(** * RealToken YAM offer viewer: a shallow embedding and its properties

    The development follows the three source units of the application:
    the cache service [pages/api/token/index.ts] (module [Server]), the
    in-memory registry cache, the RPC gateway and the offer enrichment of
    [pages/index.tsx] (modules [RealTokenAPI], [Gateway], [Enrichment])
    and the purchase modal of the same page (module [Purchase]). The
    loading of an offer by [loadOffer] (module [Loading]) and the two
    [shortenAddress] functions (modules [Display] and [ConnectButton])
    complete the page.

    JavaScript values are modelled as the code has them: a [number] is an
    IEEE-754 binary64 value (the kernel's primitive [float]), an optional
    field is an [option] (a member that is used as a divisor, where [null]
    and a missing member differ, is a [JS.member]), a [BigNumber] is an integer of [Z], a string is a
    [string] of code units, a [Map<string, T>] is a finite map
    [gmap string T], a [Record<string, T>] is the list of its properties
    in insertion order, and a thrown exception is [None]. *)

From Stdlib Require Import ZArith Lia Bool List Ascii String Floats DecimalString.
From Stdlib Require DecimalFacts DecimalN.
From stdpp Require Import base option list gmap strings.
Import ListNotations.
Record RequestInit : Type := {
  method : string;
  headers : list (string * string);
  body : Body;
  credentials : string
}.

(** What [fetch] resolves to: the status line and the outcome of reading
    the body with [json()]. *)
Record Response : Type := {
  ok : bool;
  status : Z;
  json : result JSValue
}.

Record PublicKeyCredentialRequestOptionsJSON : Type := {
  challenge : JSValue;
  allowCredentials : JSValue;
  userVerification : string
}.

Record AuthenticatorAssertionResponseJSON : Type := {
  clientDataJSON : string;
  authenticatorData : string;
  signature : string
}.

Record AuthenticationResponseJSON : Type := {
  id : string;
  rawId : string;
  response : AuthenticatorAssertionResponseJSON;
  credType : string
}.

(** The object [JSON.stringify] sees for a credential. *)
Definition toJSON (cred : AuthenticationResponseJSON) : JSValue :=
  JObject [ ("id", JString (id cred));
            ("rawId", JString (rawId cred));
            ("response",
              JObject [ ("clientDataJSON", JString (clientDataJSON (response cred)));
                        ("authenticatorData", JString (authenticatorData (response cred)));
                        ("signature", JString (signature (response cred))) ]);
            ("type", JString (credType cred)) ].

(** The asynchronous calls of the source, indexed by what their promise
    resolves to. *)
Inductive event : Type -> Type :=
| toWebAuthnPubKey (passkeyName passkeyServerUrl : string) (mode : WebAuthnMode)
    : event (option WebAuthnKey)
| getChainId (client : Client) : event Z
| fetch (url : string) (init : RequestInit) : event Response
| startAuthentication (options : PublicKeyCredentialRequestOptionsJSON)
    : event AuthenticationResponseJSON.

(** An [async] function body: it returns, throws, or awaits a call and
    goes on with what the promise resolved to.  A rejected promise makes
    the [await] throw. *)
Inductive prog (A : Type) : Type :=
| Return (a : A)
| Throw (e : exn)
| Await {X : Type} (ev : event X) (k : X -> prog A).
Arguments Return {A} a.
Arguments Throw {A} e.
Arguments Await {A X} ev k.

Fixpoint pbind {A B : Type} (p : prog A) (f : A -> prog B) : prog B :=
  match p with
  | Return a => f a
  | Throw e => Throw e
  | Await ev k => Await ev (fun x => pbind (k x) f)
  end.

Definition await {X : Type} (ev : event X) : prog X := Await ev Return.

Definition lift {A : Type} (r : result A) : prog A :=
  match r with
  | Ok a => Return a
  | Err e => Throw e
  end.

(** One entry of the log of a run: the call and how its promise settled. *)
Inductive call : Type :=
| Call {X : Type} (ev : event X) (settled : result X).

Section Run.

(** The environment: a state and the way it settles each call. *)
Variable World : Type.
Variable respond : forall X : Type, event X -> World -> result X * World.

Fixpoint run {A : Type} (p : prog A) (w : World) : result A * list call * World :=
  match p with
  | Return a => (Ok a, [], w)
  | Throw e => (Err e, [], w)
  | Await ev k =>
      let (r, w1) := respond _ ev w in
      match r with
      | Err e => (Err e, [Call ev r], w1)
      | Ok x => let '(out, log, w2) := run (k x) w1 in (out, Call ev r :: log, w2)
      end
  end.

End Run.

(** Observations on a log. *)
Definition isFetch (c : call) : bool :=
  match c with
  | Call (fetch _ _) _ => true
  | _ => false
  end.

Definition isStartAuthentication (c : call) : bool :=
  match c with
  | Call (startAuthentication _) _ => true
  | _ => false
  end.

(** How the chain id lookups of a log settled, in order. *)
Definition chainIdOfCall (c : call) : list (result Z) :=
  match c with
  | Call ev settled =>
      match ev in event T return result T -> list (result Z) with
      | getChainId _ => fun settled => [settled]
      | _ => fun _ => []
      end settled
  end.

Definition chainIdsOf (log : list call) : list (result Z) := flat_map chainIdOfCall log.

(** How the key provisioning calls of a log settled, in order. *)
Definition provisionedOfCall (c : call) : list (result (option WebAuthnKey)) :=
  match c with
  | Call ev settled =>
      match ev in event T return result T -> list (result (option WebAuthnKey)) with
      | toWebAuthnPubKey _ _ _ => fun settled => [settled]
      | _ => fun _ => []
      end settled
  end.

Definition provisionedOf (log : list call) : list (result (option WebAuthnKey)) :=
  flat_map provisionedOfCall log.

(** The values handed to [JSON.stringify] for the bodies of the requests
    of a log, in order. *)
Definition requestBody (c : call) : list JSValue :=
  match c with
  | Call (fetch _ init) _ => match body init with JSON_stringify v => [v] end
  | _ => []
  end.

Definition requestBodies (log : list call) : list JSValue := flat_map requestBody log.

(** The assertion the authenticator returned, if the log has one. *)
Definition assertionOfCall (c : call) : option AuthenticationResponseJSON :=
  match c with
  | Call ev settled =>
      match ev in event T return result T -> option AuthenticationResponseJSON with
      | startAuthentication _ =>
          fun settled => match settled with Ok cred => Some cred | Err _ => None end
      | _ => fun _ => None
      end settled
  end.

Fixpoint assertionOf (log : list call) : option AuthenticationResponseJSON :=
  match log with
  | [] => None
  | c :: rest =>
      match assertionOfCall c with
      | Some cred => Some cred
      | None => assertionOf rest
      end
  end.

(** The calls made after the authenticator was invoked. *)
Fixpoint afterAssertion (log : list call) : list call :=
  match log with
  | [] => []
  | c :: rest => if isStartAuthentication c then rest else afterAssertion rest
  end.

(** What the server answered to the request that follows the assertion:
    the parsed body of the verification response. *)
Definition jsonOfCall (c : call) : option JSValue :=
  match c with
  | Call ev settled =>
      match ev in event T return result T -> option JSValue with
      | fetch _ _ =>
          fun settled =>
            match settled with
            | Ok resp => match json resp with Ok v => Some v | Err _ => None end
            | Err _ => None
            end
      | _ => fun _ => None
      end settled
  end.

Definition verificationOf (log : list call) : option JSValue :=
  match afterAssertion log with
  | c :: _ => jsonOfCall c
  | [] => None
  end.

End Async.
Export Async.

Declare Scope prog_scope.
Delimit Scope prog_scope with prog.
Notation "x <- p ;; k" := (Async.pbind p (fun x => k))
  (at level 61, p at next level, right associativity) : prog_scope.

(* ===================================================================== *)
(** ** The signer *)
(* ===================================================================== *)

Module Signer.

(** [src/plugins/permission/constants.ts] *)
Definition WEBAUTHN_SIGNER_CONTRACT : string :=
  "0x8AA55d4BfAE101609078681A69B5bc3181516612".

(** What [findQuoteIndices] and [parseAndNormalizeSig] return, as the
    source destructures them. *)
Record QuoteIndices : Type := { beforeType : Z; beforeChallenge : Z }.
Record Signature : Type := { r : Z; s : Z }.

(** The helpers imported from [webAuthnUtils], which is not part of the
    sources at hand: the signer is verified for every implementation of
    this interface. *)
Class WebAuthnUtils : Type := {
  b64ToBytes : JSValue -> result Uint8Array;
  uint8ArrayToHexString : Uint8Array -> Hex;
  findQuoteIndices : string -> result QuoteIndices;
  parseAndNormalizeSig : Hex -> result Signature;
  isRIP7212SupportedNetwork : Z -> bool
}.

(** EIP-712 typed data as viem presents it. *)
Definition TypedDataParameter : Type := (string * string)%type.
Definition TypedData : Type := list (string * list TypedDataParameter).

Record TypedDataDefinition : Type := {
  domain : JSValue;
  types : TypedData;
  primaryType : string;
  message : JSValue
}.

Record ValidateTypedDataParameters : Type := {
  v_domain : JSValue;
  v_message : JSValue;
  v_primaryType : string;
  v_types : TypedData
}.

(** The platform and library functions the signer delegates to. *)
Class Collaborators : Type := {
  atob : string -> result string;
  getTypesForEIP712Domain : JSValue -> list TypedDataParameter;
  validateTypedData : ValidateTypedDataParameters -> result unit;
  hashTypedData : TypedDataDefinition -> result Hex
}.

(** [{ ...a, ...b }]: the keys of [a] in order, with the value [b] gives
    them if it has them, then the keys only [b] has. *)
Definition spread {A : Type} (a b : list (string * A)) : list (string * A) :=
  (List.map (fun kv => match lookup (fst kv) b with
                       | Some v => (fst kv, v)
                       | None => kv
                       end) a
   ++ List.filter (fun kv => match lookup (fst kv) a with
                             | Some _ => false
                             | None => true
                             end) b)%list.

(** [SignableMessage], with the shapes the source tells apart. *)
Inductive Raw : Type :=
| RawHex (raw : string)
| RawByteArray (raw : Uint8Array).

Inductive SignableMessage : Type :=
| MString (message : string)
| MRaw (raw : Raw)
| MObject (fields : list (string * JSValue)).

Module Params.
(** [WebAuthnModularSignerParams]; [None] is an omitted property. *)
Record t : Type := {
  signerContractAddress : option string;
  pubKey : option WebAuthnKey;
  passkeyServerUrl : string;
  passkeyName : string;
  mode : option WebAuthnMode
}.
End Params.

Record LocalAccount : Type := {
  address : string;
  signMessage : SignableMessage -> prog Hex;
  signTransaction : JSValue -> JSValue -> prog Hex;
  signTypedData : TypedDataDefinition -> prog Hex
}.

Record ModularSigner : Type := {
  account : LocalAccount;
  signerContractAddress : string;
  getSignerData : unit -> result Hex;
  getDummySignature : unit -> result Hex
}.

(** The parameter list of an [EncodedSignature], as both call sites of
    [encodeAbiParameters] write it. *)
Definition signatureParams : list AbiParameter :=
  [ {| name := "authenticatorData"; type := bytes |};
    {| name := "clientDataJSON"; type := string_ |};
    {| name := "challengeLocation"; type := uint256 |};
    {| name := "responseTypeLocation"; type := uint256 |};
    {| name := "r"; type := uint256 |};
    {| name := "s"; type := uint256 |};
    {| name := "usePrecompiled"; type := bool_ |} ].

***

* Exercise goal *
Copy out each line of the data that includes the string "parseAndNormalizeSig".

* Expected output *
(** What [findQuoteIndices] and [parseAndNormalizeSig] return, as the
  parseAndNormalizeSig : Hex -> result Signature;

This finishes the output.